Charles Perkins, who led the Freedom Ride in New South Wales 50 years ago this week, was a powerful and often uncompromising personality who became the first Aboriginal person to not only complete tertiary education, but to head a Federal Government department. But his determination to work with the system, not just criticise it from the outside, led veteran journalist Gerald Stone, who covered the first Australian Freedom Ride in , to remember him as "powerful because he was moderate". Sydney University student Perkins organised the Australian Freedom Ride, modelled on the Freedom Rides against segregation in America's deep south. The bus trip was designed to show how much discrimination Aboriginal people in Australian country towns were still encountering.
Charles Perkins: Background and Early Life
Charles Perkins Freedom Rides Free Essay Sample
Perkins was born in Alice Springs in His early education was at school in Adelaide. A skilled soccer player, Perkins played professional soccer in England from to Having turned down an offer to try out for Manchester United, he returned to Australia to coach a local Adelaide team. Here he became vice president of the Federal Council for the Advancement of Aborigines. Perkins moved to Sydney in and in became captain and coach of the Pan Hellenic Club. The tour was also a response to the criticism that Australians were quick to champion the work of Martin Luther King and the United States civil rights movement but slow to do anything to redress racism in Australia.
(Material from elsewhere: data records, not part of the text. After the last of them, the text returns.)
(* ===== verification/ServerAudit.v ===== *)
(** * The server's audit trail (internal/store/audit.go, internal/api/handlers_audit.go)

    The table of audit entries: appending, trimming and reading it.  Every
    statement may fail; an append that fails is logged and never fails the
    operation it describes. *)
From S2P Require Import Prelude JsString JsNumber JsValue GoString Accounts.

Record GoAudit := mkGoAudit {
  ga_id : Z; ga_at : Z; ga_actor : bytes; ga_actorID : Z; ga_action : bytes; ga_objectKind : bytes; ga_objectID : bytes;
  ga_objectName : bytes; ga_result : bytes; ga_sourceIP : bytes; ga_detail : bytes;
}.

Definition AuditRetention : Z := 50000.
Definition AuditOK : bytes := u "ok".
Definition AuditDenied : bytes := u "denied".
Definition AuditError : bytes := u "error".
Definition DefaultAuditLimit : Z := 100.
Definition MaxAuditLimit : Z := 1000.

(** [audit_log] in the order of its ids, and the id SQLite gave last. *)
Record AuditTable := mkAuditTable { at_rows : list GoAudit; at_last : Z }.
Definition noAudit : AuditTable := mkAuditTable [] 0.

(** What a caller records; the time is the current one when it names none. *)
Record AuditEvent := mkEvent {
  ev_at : option Z; ev_actor : bytes; ev_actorID : Z; ev_action : bytes; ev_objectKind : bytes; ev_objectID : bytes;
  ev_objectName : bytes; ev_result : bytes; ev_sourceIP : bytes; ev_detail : bytes;
}.

Definition row_of_event (now id : Z) (e : AuditEvent) : GoAudit :=
  mkGoAudit id (default now (ev_at e)) (ev_actor e) (ev_actorID e) (ev_action e) (ev_objectKind e) (ev_objectID e) (ev_objectName e)
    (if str_eqb (ev_result e) [] then AuditOK else ev_result e) (ev_sourceIP e) (ev_detail e).

(** [inserted] and [trimmed] say which statements succeed. *)
Definition AppendAudit (now : Z) (inserted trimmed : bool) (e : AuditEvent) (t : AuditTable) : AuditTable :=
  if str_eqb (ev_action e) [] then t
  else if negb inserted then t
  else
    let id := at_last t + 1 in
    let t := mkAuditTable (at_rows t ++ [row_of_event now id e]) id in
    let cutoff := id - AuditRetention in
    if (0 <? AuditRetention) && (0 <? cutoff) && trimmed
    then mkAuditTable (List.filter (λ r, cutoff <? ga_id r) (at_rows t)) id
    else t.

(** [audit]: who did it is the user of the request, unless the caller says. *)
Definition audit (now : Z) (user : option (bytes * Z)) (clientIP : bytes) (inserted trimmed : bool) (e : AuditEvent) (t : AuditTable) : AuditTable :=
  let '(actor, actorID) :=
    if str_eqb (ev_actor e) [] && (ev_actorID e =? 0) then match user with Some u => u | None => (ev_actor e, ev_actorID e) end
    else (ev_actor e, ev_actorID e) in
  AppendAudit now inserted trimmed
    (mkEvent (ev_at e) actor actorID (ev_action e) (ev_objectKind e) (ev_objectID e) (ev_objectName e) (ev_result e)
       (if str_eqb (ev_sourceIP e) [] then clientIP else ev_sourceIP e) (ev_detail e)) t.

(** ** Reading *)

Record AuditFilter := mkAuditFilter { af_limit : Z; af_action : bytes; af_actor : bytes }.

Definition selected (f : AuditFilter) (r : GoAudit) : bool :=
  let action := TrimSpace (af_action f) in
  let actor := TrimSpace (af_actor f) in
  (if str_eqb action [] then true else str_eqb (ga_action r) action) && (if str_eqb actor [] then true else str_eqb (ga_actor r) actor).

(** [ORDER BY id DESC LIMIT ?]. *)
Definition AuditEntries (f : AuditFilter) (t : AuditTable) : list GoAudit :=
  let limit := if af_limit f <=? 0 then DefaultAuditLimit else af_limit f in
  let limit := if MaxAuditLimit <? limit then MaxAuditLimit else limit in
  take (Z.to_nat limit) (List.filter (selected f) (rev (at_rows t))).

(** The handler, on the text of its parameters; [None] is the 400. *)
Definition handleListAudit (limit action actor : bytes) (t : AuditTable) : option (list GoAudit) :=
  let raw := TrimSpace limit in
  n ← if str_eqb raw [] then Some 0 else match ParseInt raw with Some n => if n <? 1 then None else Some n | None => None end;
  Some (AuditEntries (mkAuditFilter n (TrimSpace action) (TrimSpace actor)) t).

(** ** The trail *)

(** A table, and every entry ever recorded in it, oldest first. *)
Inductive trail : AuditTable → list GoAudit → Prop :=
  | trail_new : trail noAudit []
  | trail_append now inserted trimmed e t all : trail t all →
      trail (AppendAudit now inserted trimmed e t)
        (all ++ if str_eqb (ev_action e) [] || negb inserted then [] else [row_of_event now (at_last t + 1) e]).

(** Ids count the entries from [o]. *)
Definition numbered (o : Z) (l : list GoAudit) : Prop := ∀ i r, l !! i = Some r → ga_id r = o + Z.of_nat i + 1.

Lemma numbered_tail o r l : numbered o (r :: l) → ga_id r = o + 1 ∧ numbered (o + 1) l.
Proof. intros H. split; [rewrite (H 0%nat r) by done; lia|]. intros i x Hi. rewrite (H (S i) x) by done. lia. Qed.

Lemma filter_numbered c o l : numbered o l → List.filter (λ r, c <? ga_id r) l = drop (Z.to_nat (c - o)) l.
Proof.
  revert o. induction l as [|r l IH]; intros o H; [by rewrite drop_nil|]. apply numbered_tail in H as [Hr Hl]. cbn [List.filter].
  rewrite Hr, (IH (o + 1) Hl). destruct (Z.ltb_spec c (o + 1)).
  - replace (Z.to_nat (c - o)) with 0%nat by lia. replace (Z.to_nat (c - (o + 1))) with 0%nat by lia. done.
  - replace (Z.to_nat (c - o)) with (S (Z.to_nat (c - (o + 1)))) by lia. done.
Qed.

Lemma numbered_drop k l : numbered 0 l → numbered (Z.of_nat k) (drop k l).
Proof. intros H i r Hi. rewrite lookup_drop in Hi. rewrite (H _ _ Hi). lia. Qed.

(** The table is what was recorded less its oldest entries, and never lacks one
    of the newest [AuditRetention]; it holds no more than those once a trim
    succeeds. *)
Definition keeps_newest (t : AuditTable) (all : list GoAudit) : Prop :=
  at_last t = Z.of_nat (length all) ∧ numbered 0 all ∧
  ∃ k, at_rows t = drop k all ∧ Z.of_nat k <= Z.max 0 (Z.of_nat (length all) - AuditRetention).

Lemma trail_keeps_newest t all : trail t all → keeps_newest t all.
Proof.
  induction 1 as [|now inserted trimmed e t all _ (El & Hn & k & Er & Hk)].
  { split; [done|]. split; [by intros i r Hi|]. exists 0%nat. split; [done|]. unfold AuditRetention. cbn [length]. lia. }
  unfold AppendAudit. destruct (str_eqb (ev_action e) []); cbn [orb]; [rewrite app_nil_r; by split_and!; [| |exists k]|].
  destruct inserted; cbn [negb]; [|rewrite app_nil_r; by split_and!; [| |exists k]].
  set (row := row_of_event now (at_last t + 1) e).
  assert (Hn' : numbered 0 (all ++ [row])).
  { intros i r [Hi|[Hge Hi]]%lookup_app_Some; [by apply Hn|]. apply list_lookup_singleton_Some in Hi as [Hi <-]. cbn [row row_of_event ga_id].
    rewrite El. lia. }
  assert (Ekd : at_rows t ++ [row] = drop k (all ++ [row])).
  { rewrite Er. unfold AuditRetention in Hk. rewrite drop_app_le by lia. done. }
  assert (Elast : at_last t + 1 = Z.of_nat (length (all ++ [row]))) by (rewrite length_app; cbn [length]; lia).
  destruct ((0 <? AuditRetention) && _ && trimmed) eqn:Et; (split_and!; [exact Elast|exact Hn'|]).
  - exists (k + Z.to_nat (at_last t + 1 - AuditRetention - Z.of_nat k))%nat. cbn [at_rows]. apply andb_true_iff in Et as [[_ Hc]%andb_true_iff _].
    apply Z.ltb_lt in Hc. rewrite Ekd, (filter_numbered _ (Z.of_nat k)) by (by apply numbered_drop). rewrite drop_drop. split; [done|].
    unfold AuditRetention in *. rewrite length_app in *. cbn [length] in *. lia.
  - exists k. split; [exact Ekd|]. unfold AuditRetention in *. rewrite length_app in *. cbn [length] in *. lia.
Qed.

(** A trim that succeeds leaves exactly the newest. *)
Lemma trimmed_exact now e t all : trail t all → ev_action e ≠ [] →
  Z.of_nat (length (at_rows (AppendAudit now true true e t))) = Z.min AuditRetention (Z.of_nat (length all) + 1).
Proof.
  intros Ht Ha. pose proof (trail_keeps_newest _ _ Ht) as (El & Hn & k & Er & Hk).
  pose proof (trail_keeps_newest _ _ (trail_append now true true e t all Ht)) as (_ & Hn' & _).
  unfold AppendAudit. rewrite (proj2 (str_eqb_false _ _) Ha) in *. cbn [negb orb] in *. set (row := row_of_event now (at_last t + 1) e) in *.
  assert (Ekd : at_rows t ++ [row] = drop k (all ++ [row])).
  { rewrite Er. unfold AuditRetention in Hk. rewrite drop_app_le by lia. done. }
  destruct (Z.ltb_spec 0 (at_last t + 1 - AuditRetention)) as [Hc|Hc]; cbn [at_rows andb].
  - change (0 <? AuditRetention) with true. cbn [andb at_rows]. rewrite Ekd, (filter_numbered _ (Z.of_nat k)) by (by apply numbered_drop).
    rewrite drop_drop, length_drop, length_app. cbn [length]. unfold AuditRetention in *. lia.
  - rewrite andb_false_r. cbn [andb at_rows]. rewrite Ekd, length_drop, length_app. cbn [length]. unfold AuditRetention in *. lia.
Qed.

(** Five thousand entries cannot be had: a page is capped. *)
Lemma entries_capped f t : Z.of_nat (length (AuditEntries f t)) <= MaxAuditLimit.
Proof.
  unfold AuditEntries, MaxAuditLimit. rewrite length_take.
  destruct (af_limit f <=? 0); repeat case_match; b2p; unfold DefaultAuditLimit in *; lia.
Qed.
Analysis Of Charles Perkins And Martin Luther King Jr.'s I Have A Dream
Please join StudyMode to read the full document. His early education was at school in Adelaide. A skilled soccer player, Perkins played professional soccer in England from to
He trained initially as a fitter and turner but, being a gifted soccer player, he played professionally for the English club, Everton, then on his return to Australia with the Adelaide Croatian and the Sydney Pan-Hellenic Clubs. Perkins first attended the Federal Council for Aboriginal Advancement annual conference in Brisbane in He spoke with passion about his visit to Mungana reserve where he saw a double standard in action: attractive homes for the white staff and tin shanties for the Aboriginal residents. In Perkins, one of two Aboriginal students at the University of Sydney the other was Gary Williams , was keen to find a way to publicise the Aboriginal cause. About 30 students, led by Perkins, travelled to Walgett, Moree, Kempsey and other towns exposing discrimination in the use of halls, swimming pools, picture theatres and hotels.